**ABOUT THIS TASK:** Scan the entries that follow and copy out every line containing "rewrite".

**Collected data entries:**
Lemma failing_build_row w :
  binary_tuple w -> ∃ row w', build_row w = Done row w' ∧ binary_tuple w'.
Proof.
  intros (Hl & Ht & Hs & Hr & vs & Hv & Hlen).
  set (w' := mkWorld (w_lib w) (w_live w) (w_next w) (w_gil w) (w_conn w)
    (set_c_row_number (u64 (c_row_number (w_cur w) + 1)) (w_cur w)) (w_err w)).
  destruct (set_columns_tuple vs (repeat None (Z.to_nat (c_field_count (w_cur w)))) 0
    (Z.to_nat (c_field_count (w_cur w))) w') as [l Hc]; [done|done|done|by rewrite repeat_length|].
  exists (RowTuple l), w'. split; [|unfold binary_tuple; cbn; eauto 10].
  unfold build_row, mariadb_get_sequence_or_tuple, mbind, M_bind, upd_cur, get_cur. fold w'.
  rewrite (py_held w') by done. cbn -[set_columns]. by rewrite Hr.
Qed.

(** Every fetch counts as a row, so a loop over all rows does not end: it runs
    out of any fuel below the number of rows asked for. *)
Lemma fetch_error_never_ends fuel i n acc w :
  binary_tuple w -> i + Z.of_nat fuel < n -> fetch_loop fuel i n acc w = Stuck OutOfFuel.
Proof.
  revert i acc w. induction fuel as [|fuel IH]; intros i acc w Hw Hn; simpl;
    rewrite (proj2 (Z.ltb_lt _ _)) by lia; [done|].
  destruct (failing_fetchinternal w Hw) as (w1 & E1 & Hw1).
  destruct (failing_build_row w1 Hw1) as (row & w2 & E2 & Hw2).
  rewrite (bind_run _ _ _ _ _ E1). cbv iota. rewrite (bind_run _ _ _ _ _ E2).
  rewrite (bind_run _ _ _ _ _ (py_held w2 (proj1 Hw2))). apply IH; [done|lia].
Qed.

End FailingFetch.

**TASK RESPONSE:**
    (Z.to_nat (c_field_count (w_cur w))) w') as [l Hc]; [done|done|done|by rewrite repeat_length|].
  rewrite (py_held w') by done. cbn -[set_columns]. by rewrite Hr.
    rewrite (proj2 (Z.ltb_lt _ _)) by lia; [done|].
  rewrite (bind_run _ _ _ _ _ E1). cbv iota. rewrite (bind_run _ _ _ _ _ E2).
  rewrite (bind_run _ _ _ _ _ (py_held w2 (proj1 Hw2))). apply IH; [done|lia].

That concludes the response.